Copy exactly the lines of the data below that run from the line holding "(before : list" through the line holding "FreeStream.cylinder_contact_updateConfiguration;", both ends included.

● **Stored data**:
[Start of section]

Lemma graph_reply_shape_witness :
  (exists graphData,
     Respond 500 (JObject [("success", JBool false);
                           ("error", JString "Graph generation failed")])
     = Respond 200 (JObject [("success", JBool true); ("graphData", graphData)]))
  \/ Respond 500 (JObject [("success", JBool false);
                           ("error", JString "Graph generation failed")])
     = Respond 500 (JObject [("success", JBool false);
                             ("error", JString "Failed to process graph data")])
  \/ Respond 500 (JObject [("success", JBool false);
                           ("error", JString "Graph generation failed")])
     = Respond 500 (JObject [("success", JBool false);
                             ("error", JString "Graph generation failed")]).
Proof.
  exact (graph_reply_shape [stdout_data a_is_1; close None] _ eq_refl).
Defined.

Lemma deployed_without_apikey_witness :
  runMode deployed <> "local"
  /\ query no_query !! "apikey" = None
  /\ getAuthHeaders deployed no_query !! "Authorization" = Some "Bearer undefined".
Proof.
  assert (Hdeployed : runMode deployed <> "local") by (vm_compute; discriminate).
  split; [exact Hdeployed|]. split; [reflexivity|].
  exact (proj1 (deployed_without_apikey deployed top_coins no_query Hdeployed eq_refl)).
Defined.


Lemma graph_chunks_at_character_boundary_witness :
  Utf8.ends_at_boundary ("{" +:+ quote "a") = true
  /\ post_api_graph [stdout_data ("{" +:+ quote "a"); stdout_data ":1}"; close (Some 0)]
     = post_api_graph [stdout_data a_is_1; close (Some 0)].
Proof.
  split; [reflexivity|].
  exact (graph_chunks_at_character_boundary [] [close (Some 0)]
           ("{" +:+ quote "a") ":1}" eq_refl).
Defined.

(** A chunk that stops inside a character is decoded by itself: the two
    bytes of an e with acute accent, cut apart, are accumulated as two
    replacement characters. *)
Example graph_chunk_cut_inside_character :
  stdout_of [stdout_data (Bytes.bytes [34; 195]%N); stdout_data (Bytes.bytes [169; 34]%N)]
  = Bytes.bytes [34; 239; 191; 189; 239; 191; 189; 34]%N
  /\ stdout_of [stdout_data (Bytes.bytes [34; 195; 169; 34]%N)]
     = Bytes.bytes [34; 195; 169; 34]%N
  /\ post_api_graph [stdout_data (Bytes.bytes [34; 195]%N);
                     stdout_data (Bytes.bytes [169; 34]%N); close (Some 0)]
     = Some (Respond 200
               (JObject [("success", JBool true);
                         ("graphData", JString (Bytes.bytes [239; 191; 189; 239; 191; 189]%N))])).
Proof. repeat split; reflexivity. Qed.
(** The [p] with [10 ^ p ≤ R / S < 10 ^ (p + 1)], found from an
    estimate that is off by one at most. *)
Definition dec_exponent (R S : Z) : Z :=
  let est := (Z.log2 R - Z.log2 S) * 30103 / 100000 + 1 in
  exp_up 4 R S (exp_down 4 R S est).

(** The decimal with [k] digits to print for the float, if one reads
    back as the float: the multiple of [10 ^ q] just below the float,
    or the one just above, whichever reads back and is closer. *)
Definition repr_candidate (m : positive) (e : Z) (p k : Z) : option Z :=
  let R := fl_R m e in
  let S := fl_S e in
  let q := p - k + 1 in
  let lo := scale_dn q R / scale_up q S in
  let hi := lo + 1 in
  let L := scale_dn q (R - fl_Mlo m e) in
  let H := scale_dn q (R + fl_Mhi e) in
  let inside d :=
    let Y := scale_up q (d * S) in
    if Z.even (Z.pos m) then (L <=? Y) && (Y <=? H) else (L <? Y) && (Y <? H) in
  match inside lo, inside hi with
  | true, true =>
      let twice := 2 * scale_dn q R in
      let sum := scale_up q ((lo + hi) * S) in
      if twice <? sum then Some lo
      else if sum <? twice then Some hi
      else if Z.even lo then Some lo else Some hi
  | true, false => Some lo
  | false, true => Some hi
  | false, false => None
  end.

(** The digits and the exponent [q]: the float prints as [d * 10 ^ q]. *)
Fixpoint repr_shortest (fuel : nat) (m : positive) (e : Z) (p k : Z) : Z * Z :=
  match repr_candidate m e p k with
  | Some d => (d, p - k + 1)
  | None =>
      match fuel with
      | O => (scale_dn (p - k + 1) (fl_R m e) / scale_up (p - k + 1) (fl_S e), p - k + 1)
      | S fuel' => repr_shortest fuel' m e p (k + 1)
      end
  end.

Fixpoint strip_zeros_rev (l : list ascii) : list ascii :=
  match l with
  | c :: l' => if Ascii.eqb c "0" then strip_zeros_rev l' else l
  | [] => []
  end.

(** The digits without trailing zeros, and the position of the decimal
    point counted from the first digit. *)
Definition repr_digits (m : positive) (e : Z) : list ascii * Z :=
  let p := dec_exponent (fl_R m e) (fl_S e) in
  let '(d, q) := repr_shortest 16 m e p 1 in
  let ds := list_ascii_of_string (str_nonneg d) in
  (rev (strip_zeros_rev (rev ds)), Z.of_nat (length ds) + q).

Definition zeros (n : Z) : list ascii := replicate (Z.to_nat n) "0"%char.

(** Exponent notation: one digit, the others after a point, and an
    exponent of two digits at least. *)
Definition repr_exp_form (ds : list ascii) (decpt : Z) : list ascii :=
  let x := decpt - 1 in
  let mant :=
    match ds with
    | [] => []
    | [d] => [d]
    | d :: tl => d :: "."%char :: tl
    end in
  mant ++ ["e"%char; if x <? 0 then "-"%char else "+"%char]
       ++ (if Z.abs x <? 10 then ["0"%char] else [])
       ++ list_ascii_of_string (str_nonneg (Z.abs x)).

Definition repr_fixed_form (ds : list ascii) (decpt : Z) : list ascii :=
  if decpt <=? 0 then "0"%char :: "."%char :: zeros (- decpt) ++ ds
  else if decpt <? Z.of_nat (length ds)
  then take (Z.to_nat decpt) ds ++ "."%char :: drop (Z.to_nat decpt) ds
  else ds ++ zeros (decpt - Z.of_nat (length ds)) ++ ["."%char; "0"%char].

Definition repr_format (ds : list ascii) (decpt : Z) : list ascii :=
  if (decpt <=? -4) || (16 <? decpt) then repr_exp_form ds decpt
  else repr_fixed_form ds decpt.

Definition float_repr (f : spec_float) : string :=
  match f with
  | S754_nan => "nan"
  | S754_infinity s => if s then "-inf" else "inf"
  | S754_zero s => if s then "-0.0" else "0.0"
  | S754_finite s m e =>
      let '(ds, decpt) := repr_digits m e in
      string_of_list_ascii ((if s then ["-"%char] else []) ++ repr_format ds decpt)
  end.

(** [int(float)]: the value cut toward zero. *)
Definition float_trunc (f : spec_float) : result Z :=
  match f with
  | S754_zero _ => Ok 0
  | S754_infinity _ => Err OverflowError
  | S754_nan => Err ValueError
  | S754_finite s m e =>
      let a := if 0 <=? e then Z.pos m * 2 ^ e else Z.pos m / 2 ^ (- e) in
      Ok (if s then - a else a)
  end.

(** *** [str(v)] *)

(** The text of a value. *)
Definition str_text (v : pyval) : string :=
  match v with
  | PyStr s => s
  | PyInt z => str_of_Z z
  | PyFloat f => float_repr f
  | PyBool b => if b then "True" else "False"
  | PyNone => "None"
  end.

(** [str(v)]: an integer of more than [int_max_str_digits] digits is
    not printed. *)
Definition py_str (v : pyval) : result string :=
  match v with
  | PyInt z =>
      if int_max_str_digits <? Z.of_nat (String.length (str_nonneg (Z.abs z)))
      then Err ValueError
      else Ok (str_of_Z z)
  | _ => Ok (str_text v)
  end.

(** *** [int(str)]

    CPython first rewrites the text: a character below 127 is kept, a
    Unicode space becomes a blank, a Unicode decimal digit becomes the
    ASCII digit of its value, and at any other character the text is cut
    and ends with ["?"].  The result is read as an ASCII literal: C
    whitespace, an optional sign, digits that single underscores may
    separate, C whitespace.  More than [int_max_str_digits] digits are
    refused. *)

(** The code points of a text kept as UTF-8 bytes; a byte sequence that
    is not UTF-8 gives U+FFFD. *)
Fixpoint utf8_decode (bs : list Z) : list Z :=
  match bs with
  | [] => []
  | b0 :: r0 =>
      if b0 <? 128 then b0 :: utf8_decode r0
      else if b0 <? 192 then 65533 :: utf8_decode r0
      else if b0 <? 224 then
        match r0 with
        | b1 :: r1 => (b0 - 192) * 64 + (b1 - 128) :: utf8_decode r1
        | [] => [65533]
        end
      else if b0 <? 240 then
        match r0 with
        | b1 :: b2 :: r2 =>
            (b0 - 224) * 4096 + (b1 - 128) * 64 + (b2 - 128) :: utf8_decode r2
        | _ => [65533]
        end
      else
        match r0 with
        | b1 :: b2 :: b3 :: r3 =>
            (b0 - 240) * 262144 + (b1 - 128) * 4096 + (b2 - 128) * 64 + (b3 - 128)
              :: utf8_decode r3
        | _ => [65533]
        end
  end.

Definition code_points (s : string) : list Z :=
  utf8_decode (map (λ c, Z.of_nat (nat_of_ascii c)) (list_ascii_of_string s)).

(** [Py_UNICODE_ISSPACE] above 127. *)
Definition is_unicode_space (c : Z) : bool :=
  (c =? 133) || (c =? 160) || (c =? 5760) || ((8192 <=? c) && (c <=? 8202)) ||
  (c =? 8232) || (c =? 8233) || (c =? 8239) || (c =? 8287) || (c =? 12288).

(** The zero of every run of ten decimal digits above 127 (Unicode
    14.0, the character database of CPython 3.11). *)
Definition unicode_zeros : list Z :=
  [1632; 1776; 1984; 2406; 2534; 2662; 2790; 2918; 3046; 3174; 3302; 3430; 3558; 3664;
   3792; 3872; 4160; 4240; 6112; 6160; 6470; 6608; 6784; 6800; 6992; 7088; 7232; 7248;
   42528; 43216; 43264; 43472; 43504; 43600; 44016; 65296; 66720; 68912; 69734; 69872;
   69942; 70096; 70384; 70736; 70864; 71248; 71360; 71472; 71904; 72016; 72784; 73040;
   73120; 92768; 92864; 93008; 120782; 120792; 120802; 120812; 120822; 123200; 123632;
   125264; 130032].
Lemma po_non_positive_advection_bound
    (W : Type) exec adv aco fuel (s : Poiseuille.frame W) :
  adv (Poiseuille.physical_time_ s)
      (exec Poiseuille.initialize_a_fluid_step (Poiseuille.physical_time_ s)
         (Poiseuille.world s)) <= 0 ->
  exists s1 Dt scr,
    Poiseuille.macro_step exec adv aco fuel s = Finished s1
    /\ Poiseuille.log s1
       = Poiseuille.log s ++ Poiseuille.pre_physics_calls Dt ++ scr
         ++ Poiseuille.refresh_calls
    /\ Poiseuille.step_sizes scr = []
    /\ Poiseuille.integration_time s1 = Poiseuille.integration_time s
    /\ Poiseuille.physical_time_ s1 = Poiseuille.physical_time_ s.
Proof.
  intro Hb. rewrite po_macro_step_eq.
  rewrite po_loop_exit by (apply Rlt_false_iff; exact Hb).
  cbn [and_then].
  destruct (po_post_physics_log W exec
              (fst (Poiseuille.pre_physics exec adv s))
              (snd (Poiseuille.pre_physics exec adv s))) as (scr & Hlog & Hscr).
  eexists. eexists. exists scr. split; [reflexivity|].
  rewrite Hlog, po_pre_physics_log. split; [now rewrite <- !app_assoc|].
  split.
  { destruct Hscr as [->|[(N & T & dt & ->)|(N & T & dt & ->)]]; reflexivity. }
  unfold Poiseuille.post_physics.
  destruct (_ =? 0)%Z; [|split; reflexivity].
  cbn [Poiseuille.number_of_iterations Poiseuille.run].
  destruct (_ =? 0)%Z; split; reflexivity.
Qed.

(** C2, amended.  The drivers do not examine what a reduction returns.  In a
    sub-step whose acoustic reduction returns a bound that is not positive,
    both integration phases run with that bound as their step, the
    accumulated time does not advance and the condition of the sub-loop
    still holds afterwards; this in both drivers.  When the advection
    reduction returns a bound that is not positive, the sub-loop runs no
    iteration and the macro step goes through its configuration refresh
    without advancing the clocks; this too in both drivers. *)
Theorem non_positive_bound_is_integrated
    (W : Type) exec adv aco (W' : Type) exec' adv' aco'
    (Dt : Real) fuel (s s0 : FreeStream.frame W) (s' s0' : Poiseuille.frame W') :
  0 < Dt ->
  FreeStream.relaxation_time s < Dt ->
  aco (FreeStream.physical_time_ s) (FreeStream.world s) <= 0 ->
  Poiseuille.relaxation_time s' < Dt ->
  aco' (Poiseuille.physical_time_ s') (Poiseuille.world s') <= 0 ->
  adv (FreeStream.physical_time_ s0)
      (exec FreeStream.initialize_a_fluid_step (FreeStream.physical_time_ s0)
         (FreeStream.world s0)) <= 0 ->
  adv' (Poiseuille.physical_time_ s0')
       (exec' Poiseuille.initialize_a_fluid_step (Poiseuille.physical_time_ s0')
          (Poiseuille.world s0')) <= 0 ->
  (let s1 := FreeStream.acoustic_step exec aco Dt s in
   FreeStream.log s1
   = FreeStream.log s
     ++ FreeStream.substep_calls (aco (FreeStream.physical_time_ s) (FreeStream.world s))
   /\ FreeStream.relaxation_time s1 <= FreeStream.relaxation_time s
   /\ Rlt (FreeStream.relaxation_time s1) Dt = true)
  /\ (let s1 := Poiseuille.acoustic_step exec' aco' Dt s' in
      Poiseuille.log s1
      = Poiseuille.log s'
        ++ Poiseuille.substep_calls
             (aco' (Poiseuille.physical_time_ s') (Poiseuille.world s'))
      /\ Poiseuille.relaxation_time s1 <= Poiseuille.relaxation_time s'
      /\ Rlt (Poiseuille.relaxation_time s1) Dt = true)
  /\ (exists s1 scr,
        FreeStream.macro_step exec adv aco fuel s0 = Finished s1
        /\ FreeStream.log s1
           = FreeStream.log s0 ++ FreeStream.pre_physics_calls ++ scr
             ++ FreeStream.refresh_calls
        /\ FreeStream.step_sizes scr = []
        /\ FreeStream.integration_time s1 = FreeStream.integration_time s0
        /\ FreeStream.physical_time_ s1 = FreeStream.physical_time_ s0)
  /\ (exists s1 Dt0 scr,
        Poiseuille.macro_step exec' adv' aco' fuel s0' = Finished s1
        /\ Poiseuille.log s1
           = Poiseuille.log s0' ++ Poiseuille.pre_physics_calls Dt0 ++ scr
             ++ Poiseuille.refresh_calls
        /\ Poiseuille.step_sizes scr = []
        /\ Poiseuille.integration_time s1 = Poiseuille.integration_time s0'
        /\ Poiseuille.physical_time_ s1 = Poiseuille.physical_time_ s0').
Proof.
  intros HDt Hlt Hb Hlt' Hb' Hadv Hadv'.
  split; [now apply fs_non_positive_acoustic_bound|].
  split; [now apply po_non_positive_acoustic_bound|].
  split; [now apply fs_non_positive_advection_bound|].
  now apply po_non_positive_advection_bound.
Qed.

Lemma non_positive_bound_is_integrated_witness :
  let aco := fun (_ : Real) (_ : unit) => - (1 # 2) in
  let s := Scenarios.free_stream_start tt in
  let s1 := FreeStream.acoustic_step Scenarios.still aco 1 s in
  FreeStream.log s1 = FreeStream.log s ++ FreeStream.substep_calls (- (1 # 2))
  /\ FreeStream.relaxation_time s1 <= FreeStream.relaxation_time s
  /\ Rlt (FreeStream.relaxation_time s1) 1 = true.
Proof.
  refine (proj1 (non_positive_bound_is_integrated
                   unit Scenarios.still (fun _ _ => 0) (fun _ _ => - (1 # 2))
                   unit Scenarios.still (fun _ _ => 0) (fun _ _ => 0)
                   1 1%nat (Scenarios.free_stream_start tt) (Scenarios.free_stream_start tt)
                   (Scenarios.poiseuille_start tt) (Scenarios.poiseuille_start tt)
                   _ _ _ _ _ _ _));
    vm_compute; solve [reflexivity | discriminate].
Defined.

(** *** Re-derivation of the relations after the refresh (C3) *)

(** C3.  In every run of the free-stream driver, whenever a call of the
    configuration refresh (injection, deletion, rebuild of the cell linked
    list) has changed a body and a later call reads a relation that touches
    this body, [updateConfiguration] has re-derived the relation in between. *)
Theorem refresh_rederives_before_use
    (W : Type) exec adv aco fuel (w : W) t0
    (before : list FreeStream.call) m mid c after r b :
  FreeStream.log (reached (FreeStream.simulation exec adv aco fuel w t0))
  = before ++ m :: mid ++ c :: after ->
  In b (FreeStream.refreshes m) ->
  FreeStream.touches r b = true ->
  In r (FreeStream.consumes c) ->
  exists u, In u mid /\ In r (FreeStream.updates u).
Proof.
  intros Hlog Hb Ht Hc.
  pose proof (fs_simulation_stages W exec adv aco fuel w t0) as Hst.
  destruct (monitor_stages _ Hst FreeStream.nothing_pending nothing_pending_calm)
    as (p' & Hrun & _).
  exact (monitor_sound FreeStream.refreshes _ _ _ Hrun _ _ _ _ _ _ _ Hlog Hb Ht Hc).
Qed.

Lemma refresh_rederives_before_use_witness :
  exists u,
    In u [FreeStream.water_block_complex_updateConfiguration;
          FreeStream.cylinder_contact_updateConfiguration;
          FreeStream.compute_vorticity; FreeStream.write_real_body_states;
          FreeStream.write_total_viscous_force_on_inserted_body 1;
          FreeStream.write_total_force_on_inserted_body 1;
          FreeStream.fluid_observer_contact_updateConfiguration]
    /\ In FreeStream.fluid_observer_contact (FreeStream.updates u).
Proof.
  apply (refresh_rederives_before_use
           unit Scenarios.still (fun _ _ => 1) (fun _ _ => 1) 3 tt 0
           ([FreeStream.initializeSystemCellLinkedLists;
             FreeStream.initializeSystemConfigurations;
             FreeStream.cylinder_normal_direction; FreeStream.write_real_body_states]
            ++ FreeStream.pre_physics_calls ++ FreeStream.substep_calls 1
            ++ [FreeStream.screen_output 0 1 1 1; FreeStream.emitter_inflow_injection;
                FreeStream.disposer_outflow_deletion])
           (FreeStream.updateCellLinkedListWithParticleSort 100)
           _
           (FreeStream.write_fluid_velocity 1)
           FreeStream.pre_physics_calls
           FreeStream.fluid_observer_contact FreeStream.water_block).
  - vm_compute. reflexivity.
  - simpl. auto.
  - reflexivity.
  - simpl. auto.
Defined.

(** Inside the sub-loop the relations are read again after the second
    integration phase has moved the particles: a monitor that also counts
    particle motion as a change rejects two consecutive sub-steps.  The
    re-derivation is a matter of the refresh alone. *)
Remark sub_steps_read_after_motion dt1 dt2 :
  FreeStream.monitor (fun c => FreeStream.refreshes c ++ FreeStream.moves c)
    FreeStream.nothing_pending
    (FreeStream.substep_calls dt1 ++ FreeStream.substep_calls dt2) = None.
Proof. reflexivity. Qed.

[End of section]

● **EXERCISE RESPONSE**:
    (before : list FreeStream.call) m mid c after r b :
  FreeStream.log (reached (FreeStream.simulation exec adv aco fuel w t0))
  = before ++ m :: mid ++ c :: after ->
  In b (FreeStream.refreshes m) ->
  FreeStream.touches r b = true ->
  In r (FreeStream.consumes c) ->
  exists u, In u mid /\ In r (FreeStream.updates u).
Proof.
  intros Hlog Hb Ht Hc.
  pose proof (fs_simulation_stages W exec adv aco fuel w t0) as Hst.
  destruct (monitor_stages _ Hst FreeStream.nothing_pending nothing_pending_calm)
    as (p' & Hrun & _).
  exact (monitor_sound FreeStream.refreshes _ _ _ Hrun _ _ _ _ _ _ _ Hlog Hb Ht Hc).
Qed.

Lemma refresh_rederives_before_use_witness :
  exists u,
    In u [FreeStream.water_block_complex_updateConfiguration;
          FreeStream.cylinder_contact_updateConfiguration;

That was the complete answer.